Clone the repository:

```bash
git clone https://github.com/mahbubchula/bayesian-statistics-course.git
cd bayesian-statistics-course
```

Create a Python environment:

```bash
python -m venv .venv
.venv\Scripts\activate
pip install -r requirements.txt
```

Run a lab:

```bash
python labs/lab01_beta_binomial.py
```

## Software

Core tools:

- Python
- NumPy
- pandas
- SciPy
- Matplotlib
- ArviZ
- PyMC

PyMC is used for applied Bayesian modeling. The early modules are written so learners can understand the statistics before relying on software.

## Datasets

Small teaching datasets are included in the `datasets` folder:

- `coin_quality.csv`: binary quality-control data for beta-binomial modeling
- `traffic_wait_times.csv`: waiting-time data for normal and hierarchical models
- `ev_adoption_sample.csv`: simple applied dataset for Bayesian regression

These datasets are synthetic teaching data and should not be interpreted as real-world measurements.

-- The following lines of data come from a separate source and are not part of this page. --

(** The command [main] hands to [run] for [url], when it does not skip
    it. *)
Definition job (a : Cli.args) (url : string) : list string :=
  if Cli.refetch a
  then (cmd_base a ++ ["-O"; url]) ++ [guessUrlFromFilename url]
  else if Cli.dynname a
  then (cmd_base a ++ ["-O"; url2filename url]) ++ [url]
  else cmd_base a ++ [url].

(** [main] skips [url] in state [s]: lines 228-230. *)
Definition skips (fs : Z → string → bool) (a : Cli.args) (s : state)
    (url : string) : bool :=
  negb (Cli.refetch a) && Cli.dynname a && Cli.skipifexists a &&
  fs (clock (os s)) (url2filename url).

(** What [main] prints for [url] before it submits or skips it. *)
Definition announce (a : Cli.args) (skip : bool) (url : string) : list main_event :=
  Say ("URL: " +:+ url) ::
  if Cli.refetch a
  then [Say ("  <= ASSUMED URL: " +:+ guessUrlFromFilename url)]
  else if Cli.dynname a
  then if skip then [Say "  => SKIPPING (target exists)"]
       else [Say ("  => " +:+ url2filename url)]
  else [].

(** The events of the pool among those of [main] *)
Definition pool_events (l : list main_event) : list event :=
  omap (λ e, match e with FromPool e => Some e | _ => None end) l.

Definition sample_args (urls : list string) : Cli.args :=
  {| Cli.maxproc := 2; Cli.process_timeout := 3; Cli.timeout := None;
     Cli.connect_timeout := 0; Cli.dns_timeout := 0; Cli.read_timeout := 900;
     Cli.referer := None; Cli.dynname := true; Cli.refetch := false;
     Cli.skipifexists := true; Cli.nocontinue := false; Cli.url := urls |}.

(** A file system that holds one file for ever. *)
Definition one_file (name : string) (now : Z) (path : string) : bool :=
  String.eqb path name.

(** An operating system that starts every program. *)
Definition any_program (now : Z) (cmd : list string) : option fate :=
  Some forever.

Definition w_any : world :=
  {| clock := 100; millis := 0; dying := ∅; kill_lag := 0;
     next_pid := 7; os_exec := any_program |}.

(** * Properties *)

(** ** The monad and the primitives *)

Lemma emitted_nil {A} (r : result A) : emitted [] r = r.
Proof. by destruct r. Qed.

Lemma emitted_emitted {A} l1 l2 (r : result A) :
  emitted l1 (emitted l2 r) = emitted (l1 ++ l2) r.
Proof. unfold emitted; simpl. by rewrite app_assoc. Qed.

Lemma bind_Ret {A B} (m : M A) (f : A → M B) s a :
  out (m s) = Ret a → bind m f s = emitted (log (m s)) (f a (post (m s))).
Proof. unfold bind. by intros ->. Qed.

Lemma bind_ret_l {A B} (a : A) (f : A → M B) s : bind (ret a) f s = f a s.
Proof. unfold bind, ret. cbn [out post log]. apply emitted_nil. Qed.

Lemma p_dbg_silent m level : 0 < level → p_dbg m level = ret tt.
Proof.
  intros Hl. unfold p_dbg, DEBUG.
  destruct (Z.leb_spec level 0); [lia | done].
Qed.

(** ** The loops compute their pure views *)

Ltac run_monad :=
  unfold bind, ret, emit, raise, diverge, self_, set_proc, time_now,
    time_sleep, poll, kill, p_msg, p_dbg, get_runtime, start_timer,
    DEBUG, emitted; simpl.

Lemma clean_loop_spec T ps : ∀ newproc s,
  clean_loop T ps newproc s =
  Result (Ret (newproc ++ survivors T (os s) ps))
         {| pool := pool s; os := after_sweep T (os s) ps |}
         (sweep_log T (os s) ps).
Proof.
  induction ps as [|p ps IH]; intros newproc [self w]; simpl.
  - unfold ret. by rewrite app_nil_r.
  - unfold over_time. run_monad.
    destruct (status w p) as [rc|] eqn:Hst; simpl.
    + by rewrite IH.
    + destruct (0 <? T) eqn:HT; simpl;
        [destruct (T <? clock w - start_time p) eqn:Hrt; simpl|];
        rewrite IH; simpl; by rewrite <- ?app_assoc.
Qed.

Lemma clean_spec s :
  __clean s =
  Result (Ret tt)
    {| pool := with_proc (survivors (process_timeout (pool s)) (os s)
                            (proc (pool s))) (pool s);
       os := after_sweep (process_timeout (pool s)) (os s) (proc (pool s)) |}
    (sweep_log (process_timeout (pool s)) (os s) (proc (pool s))).
Proof.
  unfold __clean, bind at 1, self_; simpl.
  unfold bind. rewrite clean_loop_spec. simpl.
  unfold emitted, set_proc; simpl. by rewrite app_nil_r.
Qed.

Lemma killall_loop_spec ps : ∀ s,
  killall_loop ps s =
  Result (Ret tt) {| pool := pool s; os := after_killall (os s) ps |}
         (killall_log (os s) ps).
Proof.
  induction ps as [|p ps IH]; intros [self w]; simpl; [done|].
  run_monad. destruct (status w p) as [rc|] eqn:Hst; simpl; by rewrite IH.
Qed.

Lemma killall_spec s :
  killall s =
  Result (Ret tt) {| pool := pool s; os := after_killall (os s) (proc (pool s)) |}
         (killall_log (os s) (proc (pool s))).
Proof.
  unfold killall. run_monad. by rewrite killall_loop_spec.
Qed.

(** ** The world only moves forward *)

Section World.
Implicit Types (w : world) (p q : Popen).

Lemma later_refl w : later w w.
Proof.
  split; [lia|]. split; [lia|]. split; [done|].
  intros x t Hx. exists t. split; [done | lia].
Qed.

Lemma later_trans w1 w2 w3 : later w1 w2 → later w2 w3 → later w1 w3.
Proof.
  intros (Hc1&Hi1&Hl1&Hd1) (Hc2&Hi2&Hl2&Hd2).
  split; [lia|]. split; [lia|]. split; [congruence|].
  intros x t Hx. destruct (Hd1 x t Hx) as (t'&Hx'&Ht').
  destruct (Hd2 x t' Hx') as (t''&Hx''&Ht''). exists t''. split; [done | lia].
Qed.

Lemma later_killed w w' : later w w' → killed w ⊆ killed w'.
Proof.
  intros (_&_&_&Hd) x Hx. unfold killed in *.
  apply elem_of_dom in Hx as [t Hx]. destruct (Hd x t Hx) as (t'&Hx'&_).
  apply elem_of_dom. eauto.
Qed.

Lemma kill_shows_later w w' p :
  later w w' → kill_shows w p = true → kill_shows w' p = true.
Proof.
  intros (_&Hc&_&Hd). unfold kill_shows.
  destruct (dying w !! pid p) as [t|] eqn:Hx; [|done].
  destruct (Hd _ _ Hx) as (t'&->&Ht'). intros Ht%Z.leb_le.
  apply Z.leb_le. lia.
Qed.

Lemma gone_later w w' p : later w w' → gone w p → gone w' p.
Proof.
  intros Hl. unfold gone, status.
  destruct (kill_shows w p) eqn:Hk.
  - intros _. by rewrite (kill_shows_later w w' p Hl Hk).
  - destruct (kill_shows w' p); [done|].
    destruct (exit_at (child p)) as [t|]; [|done].
    destruct (Z.leb_spec t (clock w)); [|done].
    destruct Hl as (Hc&_). destruct (Z.leb_spec t (clock w')); [done | lia].
Qed.

(** A child that polls as running now was running at any earlier
    world. *)
Lemma status_None_earlier w w' p :
  later w w' → status w' p = None → status w p = None.
Proof.
  intros Hl Hn. destruct (status w p) as [rc|] eqn:Hst; [|done].
  exfalso. apply (gone_later w w' p Hl); [|done].
  unfold gone. by rewrite Hst.
Qed.

Lemma deliver_kill_clock w p : clock (deliver_kill w p) = clock w.
Proof. unfold deliver_kill. by destruct (status w p). Qed.

Lemma deliver_kill_lag w p : kill_lag (deliver_kill w p) = kill_lag w.
Proof. unfold deliver_kill. by destruct (status w p). Qed.

Lemma deliver_kill_instant w p : instant (deliver_kill w p) = instant w.
Proof. unfold deliver_kill. by destruct (status w p). Qed.

Lemma deliver_kill_fields w p :
  millis (deliver_kill w p) = millis w ∧
  next_pid (deliver_kill w p) = next_pid w ∧
  os_exec (deliver_kill w p) = os_exec w.
Proof. unfold deliver_kill. by destruct (status w p). Qed.

Lemma deliver_kill_later w p : later w (deliver_kill w p).
Proof.
  unfold deliver_kill. destruct (status w p); [apply later_refl|].
  split; [simpl; lia|]. split; [unfold instant; simpl; lia|].
  split; [done|]. intros x t Hx. simpl.
  destruct (decide (x = pid p)) as [->|Hne].
  - rewrite lookup_insert_eq, Hx. eexists. split; [done | lia].
  - rewrite lookup_insert_ne by done. exists t. split; [done | lia].
Qed.

Lemma advance_later n w : 0 ≤ n → later w (advance n w).
Proof.
  intros Hn. split; [simpl; lia|]. split; [unfold instant; simpl; lia|].
  split; [done|]. intros x t Hx. exists t. split; [done | lia].
Qed.

Lemma deliver_kill_killed w p x :
  x ∈ killed (deliver_kill w p) ↔
  x ∈ killed w ∨ (x = pid p ∧ status w p = None).
Proof.
  unfold deliver_kill, killed. destruct (status w p) as [rc|]; simpl.
  - split; [by left | by intros [?|[_ ?]]].
  - rewrite dom_insert_L, elem_of_union, elem_of_singleton. split.
    + intros [->|?]; [by right | by left].
    + intros [?|[-> _]]; [by right | by left].
Qed.

Lemma over_time_deliver_kill T w p q :
  over_time T (deliver_kill w p) q = over_time T w q.
Proof. unfold over_time. by rewrite deliver_kill_clock. Qed.

(** A signal to one child leaves the others as they are. *)
Lemma status_deliver_kill_other w p q :
  pid q ≠ pid p → status (deliver_kill w p) q = status w q.
Proof.
  intros Hne. unfold deliver_kill. destruct (status w p); [done|].
  unfold status, kill_shows. simpl. by rewrite lookup_insert_ne.
Qed.

(** At one instant, a running child is gone afterwards only by a kill. *)
Lemma gone_by_kill w w' p :
  clock w' = clock w → status w p = None → gone w' p → pid p ∈ killed w'.
Proof.
  unfold gone, status, killed, kill_shows. intros Hc.
  destruct (dying w' !! pid p) as [t'|] eqn:Hx'.
  { intros _ _. apply elem_of_dom. eauto. }
  destruct (dying w !! pid p) as [t|]; [destruct (t <=? instant w); [done|]|];
    rewrite Hc; by destruct (exit_at (child p)) as [e|]; [destruct (e <=? clock w)|].
Qed.

(** The child that was sent a kill shows dead [kill_lag] milliseconds
    later at the latest. *)
Lemma deliver_kill_dies w p :
  status w p = None → dies_by (instant w + kill_lag w) (deliver_kill w p) p.
Proof.
  intros Hst. right. unfold deliver_kill. rewrite Hst. simpl.
  rewrite lookup_insert_eq. eexists. split; [done|].
  destruct (dying w !! pid p); lia.
Qed.

Lemma dies_by_later t w w' p : later w w' → dies_by t w p → dies_by t w' p.
Proof.
  intros Hl [Hg|(t'&Hx&Ht)]; [left; by apply (gone_later w)|].
  destruct Hl as (_&_&_&Hd). destruct (Hd _ _ Hx) as (t''&Hx'&Ht').
  right. exists t''. split; [done | lia].
Qed.

Lemma dies_by_gone t w p : dies_by t w p → t ≤ instant w → gone w p.
Proof.
  intros [Hg|(t'&Hx&Ht)] Hc; [done|].
  unfold gone, status, kill_shows. rewrite Hx.
  by destruct (Z.leb_spec t' (instant w)); [|lia].
Qed.

Lemma dies_by_signalled t w p : dies_by t w p → gone w p ∨ pid p ∈ killed w.
Proof.
  intros [Hg|(t'&Hx&_)]; [by left | right].
  unfold killed. apply elem_of_dom. eauto.
Qed.

(** A second signal to a child that is dying in time changes nothing. *)
Lemma deliver_kill_again w p :
  dies_by (instant w + kill_lag w) w p → deliver_kill w p = w.
Proof.
  intros [Hg|(t'&Hx&Ht)]; unfold deliver_kill.
  - unfold gone in Hg. by destruct (status w p).
  - destruct (status w p); [done|]. rewrite Hx.
    rewrite Z.min_l by done. rewrite insert_id by done. by destruct w.
Qed.
End World.

(** ** One sweep *)

Section Sweep.
Variable T : Z.
Implicit Types (w : world) (p q : Popen) (ps : list Popen).

Lemma after_sweep_clock ps : ∀ w, clock (after_sweep T w ps) = clock w.
Proof.
  induction ps as [|p ps IH]; intros w; simpl; [done|].
  destruct (status w p); [apply IH|].
  destruct (over_time T w p); rewrite IH; [apply deliver_kill_clock | done].
Qed.


Lemma after_sweep_later ps : ∀ w, later w (after_sweep T w ps).
Proof.
  induction ps as [|p ps IH]; intros w; simpl; [apply later_refl|].
  destruct (status w p); [apply IH|].
  destruct (over_time T w p); [|apply IH].
  eapply later_trans; [apply deliver_kill_later | apply IH].
Qed.

Lemma after_sweep_killed_mono ps w : killed w ⊆ killed (after_sweep T w ps).
Proof. apply later_killed, after_sweep_later. Qed.

Lemma after_sweep_next_pid ps : ∀ w,
  next_pid (after_sweep T w ps) = next_pid w ∧
  os_exec (after_sweep T w ps) = os_exec w.
Proof.
  induction ps as [|p ps IH]; intros w; simpl; [done|].
  destruct (status w p) eqn:Hst; [apply IH|].
  destruct (over_time T w p); [|apply IH].
  destruct (IH (deliver_kill w p)) as [-> ->].
  by destruct (deliver_kill_fields w p) as (_&->&->).
Qed.

Lemma survivors_sublist ps : ∀ w, survivors T w ps `sublist_of` ps.
Proof.
  induction ps as [|p ps IH]; intros w; simpl; [constructor|].
  destruct (status w p); [by apply sublist_cons|].
  destruct (over_time T w p); [by apply sublist_cons | by apply sublist_skip].
Qed.

Lemma survivors_length ps w : (length (survivors T w ps) ≤ length ps)%nat.
Proof. apply sublist_length, survivors_sublist. Qed.

(** Whoever survives a sweep was tracked, was running when the sweep
    began and was within the timeout. *)
Lemma survivors_spec ps : ∀ w q,
  q ∈ survivors T w ps →
  q ∈ ps ∧ status w q = None ∧ over_time T w q = false.
Proof.
  induction ps as [|p ps IH]; intros w q; simpl; [by intros ?%elem_of_nil|].
  destruct (status w p) as [rc|] eqn:Hst.
  - intros (?&?&?)%IH. split; [by right | done].
  - destruct (over_time T w p) eqn:Hov.
    + intros (Hin&Hs&Ho)%IH. split; [by right|]. split.
      * exact (status_None_earlier w _ _ (deliver_kill_later w p) Hs).
      * by rewrite over_time_deliver_kill in Ho.
    + intros [->|Hin]%elem_of_cons; [by split; [left|]|].
      apply IH in Hin as (?&?&?). split; [by right | done].
Qed.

## Suggested Teaching Format

For a 12-week course:

- 1 lecture per week
- 1 lab or tutorial per week
- 4 graded assignments
- 1 final capstone project

For a short workshop:

- Day 1: Modules 1 to 4
- Day 2: Modules 5 to 8
- Day 3: Modules 9 to 12 and capstone planning

## Repository Map

```text
bayesian-statistics-course/
  README.md
  syllabus.md
  index.html
  requirements.txt
  modules/
  labs/
  assignments/
  datasets/
  slides/
  assets/
```

## Citation

If you use this course in teaching or training, please cite the repository:

Mahbub Hassan. Bayesian Statistics: From Foundations to Research Applications. GitHub repository, 2026.

## License

Course text, assignments, and teaching materials are released under the Creative Commons Attribution 4.0 International License. Code examples are released under the MIT License.